About two dozen trucks and oil-tankers have been attacked in the past month, transport operators said.


Casualty Reports:

U.S. Army Capt. Matthew Curtis, 26, flew home Nov. 3 to have surgery on his damaged shoulder. "They say the recovery time for a shoulder injury might take up to six months," Curtis said during an impromptu news conference at Huntsville International Airport. "If I heal quicker, I'll be able to get back to doing what I do." The accident happened Oct. 23. Curtis was driving a heavily armored Mine Resistant Ambush Protected Vehicle back from Mosul as part of a convoy. He said he crested a hill and saw that a wrecker in front of him had stopped. He hit the brakes. The 19-ton vehicle skidded off the road and flipped over, injuring Curtis and five fellow soldiers inside. Curtis' right shoulder bore the brunt of the impact, and he tore several tendons. Others fared worse: broken ribs, lacerated kidney. Four of those involved, including Curtis, were sent back to the United States to recuperate.

Staff Sgt. Carlos Barreto, a 41-year-old career soldier who was brain-injured in a bomb blast In Iraq. He was deployed to Iraq in late 2005, where he was leader of a personal security team nicknamed the Night Stalkers. The team provided convoy security for the battalion commander and command sergeant major during visits to construction project sites. During one mission, he was in a lead vehicle of a caravan driving a gravel, pothole-filled road north of Baghdad. ''There was this bump and I thought -- what was that? Another pothole? -- until I saw smoke. And then it was like that scene in the 'Matrix' where everything is slow motion. I drove another 200 yards, I don't remember how I controlled the vehicle. Luckily the IED (improvised explosive device) just hit the rear seat." Fellow soldiers treated him in the field, removing shrapnel from the back of his head and neck. He returned to the States in December 2006, suffering from constant headaches, neck pain and insomnia. Tests found that he had a vertebrae injury and a brain injury much like that caused by shaken baby syndrome. The injury left him with short-term memory problems and difficulty with multitasking, he says. His neck injury caused physical problems, too. "I used to be able to go backpacking, but I can't do that anymore," he says.
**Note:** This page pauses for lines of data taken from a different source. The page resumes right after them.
(* ===== verification/Radio433.v ===== *)
(** * The radio thread

    [src/radio/Radio_433.c]: what the thread [rf_433_task] does at an interrupt of
    the chip, in each state of the driver, and the time-out of a transmission.
    Received packets go to [rf433_rx_callback]. *)

From Stdlib Require Import String.
From S2P Require Import Prelude CStr McuTx Flashwork RadioQueue Led World WifiApi WifiSpec Safe Decoder Storage Ax5043 RadioChip.
Open Scope list_scope.

(** The driver, the timer of a transmission, the rest of the program. *)
Record Radio433 (B E : Type) := mk433 { drv : Drv B; send_timer : bool; rest : World E }.
Arguments mk433 {B E}. Arguments drv {B E}. Arguments send_timer {B E}. Arguments rest {B E}.

Section Task.
Context {B E : Type} `{Spi B} `{Env E} (cfg : Config) (junk : Message) (fuel : nat).
Abbreviation TM := (M (Radio433 B E)).

Definition on_drv {A} (m : M (Drv B) A) : TM A := zoom drv (fun d s => mk433 d (send_timer s) (rest s)) m.
Definition on_rest {A} (m : M (World E) A) : TM A := zoom rest (fun w s => mk433 (drv s) (send_timer s) w) m.
Definition set_send_timer (b : bool) : TM unit := modify (fun s => mk433 (drv s) b (rest s)).
Definition rf {A} (f : Ax -> A) : TM A := on_drv (dev f).

Abbreviation wrs a v := (on_drv (SpiWriteSingleAddressRegister a v)).
Abbreviation rds a := (on_drv (SpiReadSingleAddressRegister a)).

Definition rf_433_send_timer_start : TM unit := set_send_timer true.
(* ===== verification/RadioStart.v ===== *)
(** * Starting the radio

    [rf_433_driver_init] ([src/radio/Radio_433.c]) while the radio thread already
    runs: [rf_startup] waits for the crystal and for the ranging of the oscillator
    by sleeping until a turn of the thread moves the driver's state on. *)

From Stdlib Require Import String.
From S2P Require Import Prelude CStr Flashwork World WifiSpec Decoder Storage Ax5043 RadioChip Radio433.
Open Scope list_scope.

Section Start.
Context {B : Type} `{Spi B}.

(** [rf_433_driver_init] without the creation of objects of the operating system;
    [others] is what runs while it sleeps. *)
Definition rf_433_driver_init (others : M (Drv B) unit) (fuel : nat) : M (Drv B) unit :=
  let cfg := rf_433_config_init in
  run rf_startup cfg others fuel;
  run vcoi_rng_get cfg;
  run Ax5043SetRegisters_RX cfg;
  AX5043ReceiverON cfg.
End Start.

Section Started.
Context {B E : Type} `{ChipDoc B} `{Env E} (junk : Message) (t : bool) (rest : World E).
Implicit Types (b : B) (x : Ax) (w : View).
Abbreviation cfg := rf_433_config_init.

(** One turn of the thread, as the sleeping starter sees it. *)
Definition interrupt : M (Drv B) unit := fun d =>
  match rf_433_task_turn cfg junk 0 (mk433 d t rest) with
  | Some (_, s) => Some (tt, drv s)
  | None => None
  end.

Definition next_state (st : Z) : Z := if st =? trxstate_wait_xtal then trxstate_xtal_ready else trxstate_pll_ranging_done.

Lemma wp_interrupt w (Q : unit -> Drv B -> Prop) x b :
  shows w b -> ubRFState x = trxstate_wait_xtal \/ ubRFState x = trxstate_pll_ranging ->
  (forall b', shows (with_reg REG_AX5043_IRQMASK1 0x00 w) b' -> Q tt (mkDrv (put_state (next_state (ubRFState x)) x) b')) ->
  wp interrupt Q (mkDrv x b).
Proof.
  intros Hs Hst HQ.
  assert (Hw : wp (rf_433_task_turn cfg junk 0) (fun a s => Q a (drv s)) (mk433 (mkDrv x b) t rest)).
  { unfold rf_433_task_turn. apply wp_bind, wp_rf. unfold next_state in HQ. destruct Hst as [Hst|Hst]; rewrite Hst in *;
      cbn [Z.eqb Pos.eqb trxstate_rx trxstate_wait_xtal trxstate_pll_ranging] in *;
      apply wp_bind, wp_on_drv; (eapply wp_wrs_plain; [exact Hs | done | done |]; intros b1 Hs1);
      apply wp_on_drv, wp_dev_set, HQ, Hs1. }
  apply wp_Some in Hw as ([] & s & Hrun & HQs). unfold interrupt, wp. by rewrite Hrun.
Qed.

(** The starter wakes up after one turn. *)
Lemma wp_wait fuel st w (Q : unit -> Drv B -> Prop) x b :
  (1 <= fuel)%nat -> shows w b -> ubRFState x = st -> st = trxstate_wait_xtal \/ st = trxstate_pll_ranging ->
  (forall b', shows (with_reg REG_AX5043_IRQMASK1 0x00 w) b' -> Q tt (mkDrv (put_state (next_state st) x) b')) ->
  wp (wait_while interrupt fuel st) Q (mkDrv x b).
Proof.
  intros Hf Hs <- Hst HQ. destruct fuel as [|fuel]; [lia|]. cbn [wait_while].
  apply wp_bind; eapply wp_interrupt; [exact Hs | exact Hst |]. intros b1 Hs1. apply wp_bind, wp_dev.
  cbn [ubRFState put_state]. rewrite (proj2 (Z.eqb_neq _ _)); [by apply wp_ret, HQ|].
  unfold next_state. by destruct Hst as [->| ->].
Qed.

(** Transfers whose effect on the chip does not matter. *)
Lemma wrs_any a v (Q : unit -> Drv B -> Prop) x b :
  (forall b', Q tt (mkDrv x b')) -> wp (SpiWriteSingleAddressRegister a v) Q (mkDrv x b).
Proof. intros HQ. apply wp_send, HQ. Qed.

Lemma wrl_any a v (Q : unit -> Drv B -> Prop) x b :
  (forall b', Q tt (mkDrv x b')) -> wp (SpiWriteLongAddressRegister a v) Q (mkDrv x b).
Proof. intros HQ. apply wp_send, HQ. Qed.

Lemma rds_any a (Q : Z -> Drv B -> Prop) x b :
  0 <= a < 0x70 -> a <> REG_AX5043_FIFODATA -> (forall v b', is_byte v -> Q v (mkDrv x b')) ->
  wp (SpiReadSingleAddressRegister a) Q (mkDrv x b).
Proof. intros Ha Hne HQ. apply (wp_rds a (view_of b)); [apply shows_view | done | done |]. intros v b' Hv _ _. by apply HQ. Qed.

Lemma off_any (Q : unit -> Drv B -> Prop) x b :
  (forall b', Q tt (mkDrv (put_state trxstate_off x) b')) -> wp Ax5043_OFF Q (mkDrv x b).
Proof.
  intros HQ. unfold Ax5043_OFF. apply wp_bind, wrs_any. intros b1. apply wp_bind, wrs_any. intros b2.
  apply wp_bind, wrs_any. intros b3. apply wp_bind, wrl_any. intros b4. apply wp_bind, wp_dev_set, wrs_any, HQ.
Qed.

(** The loop that tries the chip ends: the register holds what was written. *)
Lemma reset_ends fuel (Q : unit -> Drv B -> Prop) x b :
  (1 <= fuel)%nat -> (forall b', Q tt (mkDrv x b')) -> wp (Ax5043_Reset fuel) Q (mkDrv x b).
Proof.
  intros Hf HQ. destruct fuel as [|fuel]; [lia|]. unfold Ax5043_Reset.
  apply wp_bind; eapply wp_reset; [apply shows_view|]. intros b1 w1 Hs1 _ _ _ _ _.
  apply wp_bind; eapply wp_mode; [exact Hs1 | done |]. intros b2 w2 Hs2 _ _ _ _.
  apply wp_bind; eapply wp_wrs_plain; [exact Hs2 | done | done |]. intros b3 Hs3.
  apply wp_bind. cbn [scratch_loop]. apply wp_bind; eapply wp_rds_plain; [exact Hs3 | done | done |]. intros b4 _ _.
  cbn [v_reg with_reg]. unfold upd at 1. cbn [Z.eqb Pos.eqb REG_AX5043_SCRATCH negb].
  apply wp_ret, wp_bind, wrs_any. intros b5. apply wp_bind, wrs_any. intros b6. apply wrs_any, HQ.
Qed.

Lemma xtal_ends fuel (Q : unit -> Drv B -> Prop) x b :
  (1 <= fuel)%nat -> (forall x' b', Q tt (mkDrv x' b')) -> wp (RadioXtalON interrupt fuel) Q (mkDrv x b).
Proof.
  intros Hf HQ. unfold RadioXtalON. apply wp_bind, wp_dev_set, wp_bind, rds_any; [by unfold REG_AX5043_IRQMASK1 | discriminate |].
  intros v b1 _. apply wp_bind, wrs_any. intros b2. apply wp_bind, wrs_any. intros b3.
  eapply (wp_wait fuel _ (view_of b3)); [exact Hf | apply shows_view | done | by left |]. intros b4 _. apply HQ.
Qed.

Lemma ranging_ends fuel (Q : unit -> Drv B -> Prop) x b :
  (1 <= fuel)%nat -> (forall x' b', Q tt (mkDrv x' b')) -> wp (autorange cfg interrupt fuel) Q (mkDrv x b).
Proof.
  intros Hf HQ. unfold autorange. apply wp_bind; eapply wp_set_frequency; [apply shows_view|]. intros b1 w1 _ _ _ _ _ _ _ _.
  apply wp_bind, wp_dev_set, wp_bind, wrs_any. intros b2. apply wp_bind, wrs_any. intros b3. apply wp_bind.
  eapply (wp_wait fuel _ (view_of b3)); [exact Hf | apply shows_view | done | by right |]. intros b4 _.
  apply wp_bind, wp_dev_set, wp_bind, wrs_any. intros b5.
  apply wp_bind, rds_any; [by unfold REG_AX5043_PLLRANGINGA | discriminate |]. intros v b6 _. apply wp_dev_set, HQ.
Qed.

(** The radio works: every row of the table but the one the receiver's calibration
    replaces, the rows for receiving, the frequency. *)
Definition tuned (f : Z -> Z) : Prop :=
  (forall a v, (a, v) ∈ take 125 set_registers_433 -> a <> REG_AX5043_PLLVCOI -> f a = v)
  /\ (forall a v, (a, v) ∈ set_registers_rx_433 -> f a = v)
  /\ f REG_AX5043_FREQA0 = u8 (axradio_phy_chanfreq cfg)
  /\ f REG_AX5043_FREQA1 = u8 (Z.shiftr (axradio_phy_chanfreq cfg) 8)
  /\ f REG_AX5043_FREQA2 = u8 (Z.shiftr (axradio_phy_chanfreq cfg) 16)
  /\ f REG_AX5043_FREQA3 = u8 (Z.shiftr (axradio_phy_chanfreq cfg) 24).

Lemma tuned_shown w b : shows w b -> tuned (v_reg w) -> tuned (reg b).
Proof.
  intros Hs (Ht & Hrx & Hrest). split; [|split; [|by rewrite !(shows_reg w b Hs)]].
  - intros a v Hin Hv. rewrite (shows_reg w b Hs); [by apply Ht|].
    apply list_elem_of_In in Hin. apply (proj1 (forallb_forall _ _) table_plain _ Hin).
  - intros a v Hin. rewrite (shows_reg w b Hs); [by apply Hrx|]. apply list_elem_of_In in Hin.
    assert (Hp : plain_rows set_registers_rx_433 = true) by done. apply (proj1 (forallb_forall _ _) Hp _ Hin).
Qed.

(** The registers the last calls write, the receiver's table apart. *)
Definition on_registers : list Z :=
  [REG_AX5043_TMGRXPREAMBLE1; REG_AX5043_RSSIREFERENCE; REG_AX5043_PKTSTOREFLAGS; REG_AX5043_IRQMASK0; REG_AX5043_IRQMASK1].

Lemma wp_ReceiverON w (Q : unit -> Drv B -> Prop) x b :
  shows w b ->
  (forall b' w', shows w' b' -> listens w' -> (forall a, a ∉ on_registers -> v_reg w' a = v_reg w a) ->
     Q tt (mkDrv (put_state trxstate_rx x) b')) ->
  wp (AX5043ReceiverON cfg) Q (mkDrv x b).
Proof.
  intros Hs HQ. unfold AX5043ReceiverON.
  apply wp_bind; eapply wp_wrl; [exact Hs | done |]; intros b1 Hs1.
  apply wp_bind; eapply wp_wrl; [exact Hs1 | done |]; intros b2 Hs2.
  apply wp_bind; eapply wp_wrl; [exact Hs2 | done |]; intros b3 Hs3.
  apply wp_bind; eapply wp_fifostat; [exact Hs3 | by left |]; intros b4 Hs4.
  apply wp_bind; eapply wp_mode; [exact Hs4 | done |]; intros b5 w5 Hs5 Er Ep _ _.
  apply wp_bind, wp_dev_set, wp_bind; eapply wp_wrs_plain; [exact Hs5 | done | done |]; intros b6 Hs6.
  eapply wp_wrs_plain; [exact Hs6 | done | done |]; intros b7 Hs7.
  eapply HQ; [exact Hs7 | |].
  - split_and!; [exact Ep | reflexivity | reflexivity].
  - intros a Ha. cbn [v_reg with_reg]. rewrite Er. cbn [Z.eqb Pos.eqb v_reg with_reg]. unfold upd.
    repeat (rewrite (proj2 (Z.eqb_neq a _)) by outside). done.
Qed.

(** The tables do not overlap. *)
Lemma rx_outside a v l : (a, v) ∈ set_registers_rx_433 -> forallb (fun y => negb (existsb (Z.eqb y) l)) (map fst set_registers_rx_433) = true -> a ∉ l.
Proof.
  intros Hin Hall Hl. apply list_elem_of_In, (in_map fst) in Hin.
  pose proof (proj1 (forallb_forall _ _) Hall _ Hin) as Hp. cbn [fst] in Hp. apply negb_true_iff in Hp.
  enough (existsb (Z.eqb a) l = true) by congruence.
  apply existsb_exists. exists a. split; [by apply list_elem_of_In | apply Z.eqb_refl].
Qed.

Lemma table_outside a v l : (a, v) ∈ take 125 set_registers_433 -> a <> REG_AX5043_PLLVCOI ->
  forallb (fun r => (fst r =? REG_AX5043_PLLVCOI) || negb (existsb (Z.eqb (fst r)) l)) (take 125 set_registers_433) = true -> a ∉ l.
Proof.
  intros Hin Hv Hall Hl. apply list_elem_of_In in Hin. pose proof (proj1 (forallb_forall _ _) Hall _ Hin) as Hp. cbn [fst] in Hp.
  rewrite (proj2 (Z.eqb_neq _ _) Hv) in Hp. apply negb_true_iff in Hp.
  enough (existsb (Z.eqb a) l = true) by congruence.
  apply existsb_exists. exists a. split; [by apply list_elem_of_In | apply Z.eqb_refl].
Qed.

(** [rf_startup] ends with the chip configured. *)
Lemma startup_ends fuel (Q : Z -> Drv B -> Prop) x b :
  (1 <= fuel)%nat ->
  (forall x' b' w', shows w' b' -> tuned (v_reg w') -> Q (if negb (Z.land (chanpllrng x') 0x20 =? 0) then AXRADIO_ERR_RANGING else AXRADIO_ERR_NOERROR) (mkDrv x' b')) ->
  wp (rf_startup cfg interrupt fuel) Q (mkDrv x b).
Proof.
  intros Hf HQ. unfold rf_startup. apply wp_bind, off_any. intros b1. apply wp_bind, reset_ends; [exact Hf|]. intros b2.
  apply wp_bind; eapply wp_InitREG; [apply shows_view|]. intros b3 w3 _ _ _ _ _ _ _ _.
  apply wp_bind; eapply (wp_SetRegisters cfg set_registers_tx_433); [by left | apply shows_view |]. intros r b4 w4 _ _ _.
  apply wp_bind, wrs_any. intros b5. apply wp_bind, wrs_any. intros b6. apply wp_bind, wrs_any. intros b7.
  apply wp_bind. unfold fsk_off. apply wp_bind, wrs_any. intros b8. apply wp_bind, wrl_any. intros b9.
  apply wp_bind, wrl_any. intros b10. apply wrl_any. intros b11.
  apply wp_bind, xtal_ends; [exact Hf|]. intros x12 b12. apply wp_bind, ranging_ends; [exact Hf|]. intros x13 b13.
  apply wp_bind, wp_ret. apply wp_bind, wrs_any. intros b14.
  apply wp_bind; eapply wp_InitREG; [apply shows_view|]. intros b15 w15 Hs15 _ _ _ _ Ht15 _ _.
  apply wp_bind; eapply (wp_SetRegisters cfg set_registers_rx_433); [by right | exact Hs15 |].
  intros r2 b16 w16 Hs16 (_ & _ & _ & _ & Hr16) Hrx.
  apply wp_bind, wp_dev, wp_bind; eapply wp_wrs_status; [exact Hs16 | done | by unfold REG_AX5043_PLLRANGINGA | done..|]. intros b17 Hs17.
  apply wp_bind; eapply wp_set_frequency; [exact Hs17|]. intros b18 w18 Hs18 _ _ F0 F1 F2 F3 Hr18.
  apply wp_bind, wp_dev_set, wp_bind, wp_dev, wp_ret. eapply (HQ _ _ w18); [exact Hs18|].
  split; [|split; [|by split_and!]]; intros a v Hin.
  - intros Hv. destruct (table_bytes a v Hin) as (_ & Hfr & _). rewrite Hr18, Hr16; [by apply Ht15 | | done].
    apply (table_outside a v); [done | done | vm_compute; reflexivity].
  - rewrite Hr18; [by apply Hrx|]. apply (rx_outside a v); [done | vm_compute; reflexivity].
Qed.

(** C22: the start of the radio ends, whatever state chip and driver are in: the
    scratch register answers, each sleep lasts until the thread has had its turn;
    and it leaves the tables and the frequency in the chip, the receiver on, and
    packets framed as the transmitter frames them. *)
Theorem radio_starts fuel (d : Drv B) :
  (1 <= fuel)%nat ->
  exists d', rf_433_driver_init interrupt fuel d = Some (tt, d')
    /\ ubRFState (ax d') = trxstate_rx /\ listens (view_of (bus d')) /\ framed (view_of (bus d')) /\ tuned (reg (bus d')).
Proof.
  intros Hf. enough (Hw : wp (rf_433_driver_init interrupt fuel) (fun _ d' => ubRFState (ax d') = trxstate_rx
    /\ listens (view_of (bus d')) /\ framed (view_of (bus d')) /\ tuned (reg (bus d'))) d).
  { apply wp_Some in Hw as ([] & d' & Hrun & Hd'). by exists d'. }
  destruct d as [x b]. unfold rf_433_driver_init. cbv zeta. apply wp_bind, startup_ends; [exact Hf|].
  intros x1 b1 w1 Hs1 (Ht & _ & F0 & F1 & F2 & F3).
  apply wp_bind. unfold vcoi_rng_get. apply wp_bind; eapply wp_pllvcoi; [exact Hs1|]. intros v b2 Hs2. apply wp_ret.
  apply wp_bind; eapply (wp_SetRegisters cfg set_registers_rx_433); [by right | exact Hs2 |].
  intros r b3 w3 Hs3 (_ & _ & _ & _ & Hr3) Hrx3. eapply wp_ReceiverON; [exact Hs3|]. intros b4 w4 Hs4 Hl Hr4.
  assert (Htab : forall a v, (a, v) ∈ take 125 set_registers_433 -> a <> REG_AX5043_PLLVCOI -> v_reg w4 a = v).
  { intros a y Hin Hv. rewrite Hr4, Hr3; [by apply Ht | |];
      (apply (table_outside a y); [done | done | vm_compute; reflexivity]). }
  cbn [ax bus]. split; [done|]. split; [by apply (listens_shown w4)|]. split.
  - apply (framed_shown w4); [done|]. split; (apply Htab; [apply (bool_decide_unpack _); vm_compute; exact I | done]).
  - apply (tuned_shown w4); [done|]. split; [exact Htab|]. split; [|by rewrite !Hr4, !Hr3 by not_in].
    intros a y Hin. rewrite Hr4; [by apply Hrx3|]. apply (rx_outside a y); [done | vm_compute; reflexivity].
Qed.
End Started.

Lemma radio_starts_witness :
  exists d', rf_433_driver_init (interrupt no_message false demo) 1 (mkDrv driver0 (listening [])) = Some (tt, d')
    /\ listens (view_of (bus d')).
Proof.
  destruct (radio_starts no_message false demo 1 (mkDrv driver0 (listening []))) as (d' & Hrun & _ & Hl & _).
  - apply Nat.leb_le. reflexivity.
  - exists d'. split; [exact Hrun | exact Hl].
Defined.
British Pte. Simon Jackson was out on manoeuvre in the Helmand Province when he suffered a gunshot wound to the leg on Saturday. The trooper and tank driver, who turns 19 today, had been in Afghanistan for three weeks. It is understood the bullet went through Pte Jackson’s fibula and tibia. The wounded soldier was being flown back to Britain for emergency medical treatment last night. Pte Jackson was shot through the leg while he was out with the A-squadron of the Queen’s Dragoon Guards, at around 5.30pm on Saturday.

Canadian Major Mark Campbell, 43, recalls about the first chaotic moments after he knelt on a land mine during an operation in southern Afghanistan on June 2. The explosion, which wounded three other soldiers from the Edmonton-based 3rd Battalion, Princess Patricia's Canadian Light Infantry, and an Afghan interpreter, left a small crater. When he looked down, both his legs had been blown off. He reached for a tourniquet in his flak jacket and applied it to his left stump before "excruciating" pain washed over his body.

Civ. Paula Lloyd, a social scientist with Human Terrain System, lived 4 1/2 months in the Kansas City area while training at Fort Leavenworth. The attack, claimed by the Taliban in news reports, came Wednesday in the southern village of Maywand, near Kandahar. Lloyd suffered second- and third-degree burns over 60 percent of her body before a team member submerged her in water nearby. She was flown to the burn unit at Brooke Army Medical Center in San Antonio, where her condition Sunday was stable but guarded.